Muro contro muroI partiti non riescono a fare fronte comune nemmeno di fronte alle emergenze

Meloni non è abituata a unire il Paese, né per carattere né per formazione, e i suoi alleati di governo non aiutano. L’opposizione ha tentato delle aperture con Renzi e Schlein, ma in questa fase a entrambi un po’ di caos può giovare. Così nessuno è interessato davvero a stemperare la tensione

Unsplash

L’anno è iniziato sotto il segno del nervosismo, a dire poco, dunque in piena continuità con l’ultima parte del 2024. L’unità nazionale attorno al dramma di Cecilia Sala è durata pochissimo. Non è una buona cosa. Pierluigi Castagnetti ha osservato che «per risolvere il caso di Cecilia Sala il governo dovrà chiedere (e non viceversa) un gesto di solidarietà politica alle opposizioni in Italia. Che dovranno concedere». A dire il vero, a chiedere un coinvolgimento sono state le opposizioni senza che fosse il governo a rivolgere loro un appello unitario a procedere, pur nel riserbo, insieme. Dopo l’insistenza di Matteo Renzi e Elly Schlein, il governo ha fatto un gesto minimo di apertura – istituzionale più che politica – fornendo la disponibilità di Alfredo Mantovano a parlare al Copasir, cosa che è avvenuta ieri nel clima riservatissimo del Comitato. Ma contemporaneamente Giorgia Meloni ha messo in campo la sua “iniziativa americana” che sta riattizzando nuove, durissime polemiche sugli affari con Elon Musk destinate a restare vive; così come quelle sulle improvvise dimissioni di Elisabetta Belloni dalla guida dei servizi segreti, perché paiono leciti i dubbi su una scelta che probabilmente ha un significato polemico che sollecita una domanda inquietante: non è che Meloni vuole mettere le mani sui servizi?

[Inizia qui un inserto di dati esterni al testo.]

(* ===== verification/Session.v ===== *)
(** * Session: the data path and the key slots of a client session

    Model of [session.go] and of the renegotiation part of [ovpn.go]: sealing
    and opening data packets under the primary and the lame-duck key, the inbound
    queue and [Read], keepalives, the idle reaper, routing control packets by
    key-id, renegotiation from its trigger to the swap of the key slots, and
    teardown.

    A control-channel [Conn] is an identity; [k_open] holds those whose
    retransmission goroutine runs.  What a method does to the outside is a list
    of actions, which the server carries out.  A method under [mu] is one function;
    [closeWithReason] is three, because other goroutines can run between the close of
    [stopCh] and the locked part, and before the load of [published] at its end.  The
    clock readings of one call are one argument.  A zero [time.Time] is [None]; where a
    [select] has several ready cases the runtime's choice is an argument. *)

From stdpp Require Import gmap.
From S2P Require Import Prelude Wire Replay KeyDeriv DataChan Cipher.
Import DataChan.

Module Session.

(** ** Constants *)

Definition occMagic : bytes :=
  [40; 127; 52; 107; 212; 239; 122; 129; 45; 86; 184; 211; 175; 197; 69; 156].
Definition occExit : Z := 6.
Definition keyIDMask : Z := 7.
Definition second : Z := 1000000000.
Definition transitionWindow : Z := 3600 * second.

Definition isExitNotify (plaintext : bytes) : bool :=
  (17 <=? zlen plaintext) && bool_decide (take 16 plaintext = occMagic) &&
  bool_decide (plaintext !! 16%nat = Some occExit).

Definition nextKeyID (current : Z) : Z :=
  let next := Z.land (u8 (current + 1)) keyIDMask in
  if next =? 0 then 1 else next.

Inductive CloseReason :=
  | CloseReasonUnknown | CloseReasonEmbedder | CloseReasonClientExitNotify | CloseReasonIdleReap
  | CloseReasonServerClose | CloseReasonReplaced | CloseReasonAuthFailed.

#[export] Instance CloseReason_eq_dec : EqDecision CloseReason.
Proof. solve_decision. Defined.

(** ** Times *)

Definition maxDuration : Z := 9223372036854775807.

(** [now.Sub(t)], which saturates. *)
Definition elapsed (now : Z) (t : option Z) : Z :=
  match t with
  | None => maxDuration
  | Some t => Z.max (- maxDuration - 1) (Z.min maxDuration (now - t))
  end.

(** [now.Before(t)]. *)
Definition before (now : Z) (t : option Z) : bool :=
  match t with Some t => now <? t | None => false end.

(** ** Data *)

Record keySlot (W : Type) := mkSlot {
  ks_keyID : Z;
  ks_conn : option nat;
  ks_wrapper : option (Wrapper W);
  ks_established : option Z;
  ks_mustDie : option Z;
}.
Arguments mkSlot {W} _ _ _ _ _.
Arguments ks_keyID {W} _.
Arguments ks_conn {W} _.
Arguments ks_wrapper {W} _.
Arguments ks_established {W} _.
Arguments ks_mustDie {W} _.

Definition emptySlot {W : Type} : keySlot W := mkSlot 0 None None None None.

(** The key state, and the session's control-channel connections. *)
Record keyState (W : Type) := mkKeys {
  k_primary : keySlot W;
  k_lameDuck : keySlot W;
  k_pendingReneg : option nat;
  k_pendingRenegKeyID : Z;
  k_lastRenegAccepted : option Z;
  k_renegotiations : Z;
  k_dataKeys : option Key2;
  k_conn : nat;           (* the initial handshake's *)
  k_open : gset nat;      (* the connections that have not been closed *)
  k_nextConn : nat;       (* the identity of the next connection *)
}.
Arguments mkKeys {W} _ _ _ _ _ _ _ _ _ _.
Arguments k_primary {W} _.
Arguments k_lameDuck {W} _.
Arguments k_pendingReneg {W} _.
Arguments k_pendingRenegKeyID {W} _.
Arguments k_lastRenegAccepted {W} _.
Arguments k_renegotiations {W} _.
Arguments k_dataKeys {W} _.
Arguments k_conn {W} _.
Arguments k_open {W} _.
Arguments k_nextConn {W} _.

(** Teardown and publication. *)
Record lifeState := mkLife {
  l_stopping : bool;            (* [stopCh] is closed *)
  l_torn : bool;                (* the teardown has come to its load of [published] *)
  l_ended : bool;               (* the body of [stopOnce] has finished *)
  l_closeReason : CloseReason;
  l_published : bool;
  l_established : bool;
  l_doneCh : bool;              (* [doneCh] is closed *)
  l_outcome : bool;             (* [outcomeOnce] has fired *)
}.

(** What negotiation and the push exchange assigned. *)
Record leaseState := mkLease {
  a_assignedIP : option bytes;
  a_peerID : Z;
  a_cipher : bytes;
  a_peerSupportsNCP : bool;
  a_establishedAt : option Z;
  a_lastAuthTraffic : option Z;
}.

(** The IP queue ([None]: the nil channel; else capacity and contents) and the
    counters. *)
Record dataState := mkData {
  d_ipInbound : option (Z * list bytes);
  d_pendingRead : option bytes;
  d_bytesIn : Z;
  d_bytesOut : Z;
  d_packetsIn : Z;
  d_packetsOut : Z;
  d_inboundQueueDropped : Z;
  d_keepalivesIn : Z;
}.

(** What [Stats] returns. *)
Record SessionStats := mkSessionStats {
  BytesIn : Z;
  BytesOut : Z;
  PacketsIn : Z;
  PacketsOut : Z;
  KeepalivesIn : Z;
  InboundQueueDropped : Z;
  StatsCipher : bytes;
  Renegotiations : Z;
  EstablishedAt : option Z;
  LastAuthTrafficAt : option Z;
}.

Record Session (W : Type) := mkSession {
  s_keys : keyState W;
  s_life : lifeState;
  s_lease : leaseState;
  s_data : dataState;
}.
Arguments mkSession {W} _ _ _ _.
Arguments s_keys {W} _.
Arguments s_life {W} _.
Arguments s_lease {W} _.
Arguments s_data {W} _.

(** The server's settings a session reads. *)
Record settings := mkSettings {
  renegSec : Z;
  renegMinInterval : Z;
  reapWindow : Z;
  hasOnSession : bool;
  hasOnSessionClosed : bool;
}.

(** The handshake counters a session is counted under, and the ways its bring-up
    fails: TLS, the key exchange, the credentials, the cipher negotiation, the push. *)
Inductive hs_outcome := HandshakesCompleted | HandshakesFailed | HandshakesTimedOut | AuthFailed | CipherNegotiationFailed.
Inductive hs_failure := FailTLS | FailKeyMethod2 | FailAuth | FailCipher | FailPush.

#[export] Instance hs_outcome_eq_dec : EqDecision hs_outcome.
Proof. solve_decision. Defined.

Inductive action :=
  | SendData (pkt : bytes)                              (* [srv.pc.WriteTo(pkt, RemoteAddr)] *)
  | DeliverTo (conn : nat) (cp : ControlPacket)         (* [conn.Deliver(cp)] *)
  | RespondOn (conn : nat) (cp : ControlPacket) (opcode : Z)  (* [conn.DeliverAndRespond] *)
  | ResetOn (conn : nat) (opcode : Z)                   (* [conn.SendReset(opcode)] *)
  | GoRenegotiate (conn : nat) (keyID : Z)              (* [go srv.runRenegotiation(..)] *)
  | CloseConn (conn : nat)
  | DropRoute (peerID : Z)                              (* the entry of [srv.dataSessions] *)
  | ReleaseLease (ip : bytes) (peerID : Z)              (* [srv.pool.release(ip, peerID)] *)
  | RemoveSession                                       (* [srv.removeSession(s)] *)
  | CallOnSession
  | CallOnSessionClosed (r : CloseReason)
  | CountOutcome (o : hs_outcome).                      (* one of the four counters, by one *)

Inductive session_error :=
  | EOF | ErrBufferTooSmall | ErrNotEstablished | ErrSeal (e : dc_error) | ErrTransport.

Section operations.
Context {W : Type} `{!AntiReplay W} `{!AEAD}.
Notation Session := (Session W).
Notation keyState := (keyState W).
Notation keySlot := (keySlot W).

(** ** Field updates *)

Definition set_keys (k : keyState) (s : Session) : Session := mkSession k (s_life s) (s_lease s) (s_data s).
Definition set_life (l : lifeState) (s : Session) : Session := mkSession (s_keys s) l (s_lease s) (s_data s).
Definition set_lease (a : leaseState) (s : Session) : Session := mkSession (s_keys s) (s_life s) a (s_data s).
Definition set_data (d : dataState) (s : Session) : Session := mkSession (s_keys s) (s_life s) (s_lease s) d.

Definition set_slots (p l : keySlot) (k : keyState) : keyState :=
  mkKeys p l (k_pendingReneg k) (k_pendingRenegKeyID k) (k_lastRenegAccepted k) (k_renegotiations k)
    (k_dataKeys k) (k_conn k) (k_open k) (k_nextConn k).
Definition set_pending (c : option nat) (k : keyState) : keyState :=
  mkKeys (k_primary k) (k_lameDuck k) c (k_pendingRenegKeyID k) (k_lastRenegAccepted k)
    (k_renegotiations k) (k_dataKeys k) (k_conn k) (k_open k) (k_nextConn k).
Definition set_open (o : gset nat) (k : keyState) : keyState :=
  mkKeys (k_primary k) (k_lameDuck k) (k_pendingReneg k) (k_pendingRenegKeyID k) (k_lastRenegAccepted k)
    (k_renegotiations k) (k_dataKeys k) (k_conn k) o (k_nextConn k).
Definition set_wrapper (w : Wrapper W) (sl : keySlot) : keySlot :=
  mkSlot (ks_keyID sl) (ks_conn sl) (Some w) (ks_established sl) (ks_mustDie sl).
Definition set_queue (q : option (Z * list bytes)) (p : option bytes) (d : dataState) : dataState :=
  mkData q p (d_bytesIn d) (d_bytesOut d) (d_packetsIn d) (d_packetsOut d) (d_inboundQueueDropped d)
    (d_keepalivesIn d).

(** [conn.Close()], idempotent. *)
Definition closeConn (c : nat) (s : Session) : Session :=
  set_keys (set_open (k_open (s_keys s) ∖ {[c]}) (s_keys s)) s.
Definition closeConns (cs : list nat) (s : Session) : Session := foldl (fun s c => closeConn c s) s cs.

Definition touchAuthTraffic (now : Z) (s : Session) : Session :=
  let a := s_lease s in
  set_lease (mkLease (a_assignedIP a) (a_peerID a) (a_cipher a) (a_peerSupportsNCP a) (a_establishedAt a)
               (Some now)) s.

(** ** Accessors *)

Definition closing (s : Session) : bool := l_stopping (s_life s).
Definition AssignedIP (s : Session) : option bytes := a_assignedIP (s_lease s).
Definition PeerID (s : Session) : Z := a_peerID (s_lease s).
Definition Cipher (s : Session) : bytes := a_cipher (s_lease s).
Definition RenegotiationCount (s : Session) : Z := k_renegotiations (s_keys s).

Definition Stats (s : Session) : SessionStats :=
  mkSessionStats (d_bytesIn (s_data s)) (d_bytesOut (s_data s)) (d_packetsIn (s_data s)) (d_packetsOut (s_data s))
    (d_keepalivesIn (s_data s)) (d_inboundQueueDropped (s_data s)) (Cipher s) (RenegotiationCount s)
    (a_establishedAt (s_lease s)) (a_lastAuthTraffic (s_lease s)).
Definition getCloseReason (s : Session) : CloseReason := l_closeReason (s_life s).

(** The reply is [None] until the keys exist. *)
Definition DebugDataKeys (s : Session) : outcome kd_error (option DataKeys) :=
  match k_dataKeys (s_keys s) with
  | None => Ok None
  | Some k => dk ← ServerSlots k (Cipher.cipherKeyLen (Cipher s)); Ok (Some dk)
  end.

(** ** Teardown *)

(** The body of [stopOnce] up to the close of [stopCh]. *)
Definition closeBegin (r : CloseReason) (s : Session) : Session :=
  let l := s_life s in
  if l_stopping l then s else
  set_life (mkLife true (l_torn l) (l_ended l) r (l_published l) (l_established l) (l_doneCh l) (l_outcome l)) s.

(** The connections a session may own beyond [s.conn]. *)
Definition ownedConns (k : keyState) : list nat :=
  omap id [ks_conn (k_primary k); ks_conn (k_lameDuck k); k_pendingReneg k].
#[local] Arguments ownedConns : simpl never.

Dunque il clima unitario che si poteva determinare sulla missione della premier a Mar-a-Lago si è dissolto ancora prima di prendere corpo e bisogna chiedersi perché il mondo politico non riesca a trovare un minimo di denominatore comune su nulla, lasciamo stare l’economia o le riforme, ma neppure davanti a un’emergenza nazionale.

Una ragione, non necessariamente la principale ma comunque decisiva, sta nel fatto che per formazione politica e carattere personale Giorgia Meloni non è esattamente una leader capace di unire il Paese, e questo dovrebbe costituire per lei e per la sua maggioranza un motivo di riflessione e per il Quirinale una ragione di preoccupazione: non è polemico evidenziare questo dato di realtà, ma semmai è la segnalazione di un dato politico per molti aspetti inedito.

Persino Silvio Berlusconi, un altro leader divisivo, seppe trovare accenti nazionali e unitari (il famoso discorso di Onna del 25 aprile 2009). Mentre a Meloni finora non è riuscito nulla di simile. Come se per lei il tema del coinvolgimento degli altri non esistesse, accontentandosi magari di delegarlo a un politico accorto come Mantovano, riservando e perpetuando per sé il ruolo di “cattiva”, se vista dall’opposizione, o quantomeno leader identitaria se vista dai suoi.

La questione da caratteriale però diventa politica nel momento in cui è tutto il governo ad alzare steccati nei confronti dell’opposizione, attraverso per esempio la mortificazione di un leader teoricamente più aperto come Antonio Tajani, tenuto fuori dagli atti che contano, sicché la competizione diventa tra Meloni e Matteo Salvini a chi è più tosto.

Da parte sua l’opposizione obiettivamente si trova sempre a sbattere il muso contro il muro meloniano. Il che fa gioco al radicalismo di Elly Schlein, che ha bisogno dell’una contro una nei confronti della premier di cui vuole prendere il posto. Fa gioco anche alla ritrovata verve polemica di Matteo Renzi, che ha in testa l’obiettivo principale di scontrarsi con Fratelli d’Italia e la sua leader come veicolo per accreditarsi nel centrosinistra.

Nella rissa permanente tra governo e opposizione – ma questo ormai è un dettaglio irrilevante – Giuseppe Conte non sa bene che pesci prendere: e infatti non ne prende nessuno in attesa di tempi migliori. Ma l’opposizione deve aprirsi nuove strade se vuole contare. Protestare con i tweet non basta. Il rischio di tutte queste spinte e controspinte è che la situazione da tesa possa diventare incandescente e presto incontrollabile. Sta al governo ma anche all’opposizione evitarlo, in un momento come questo.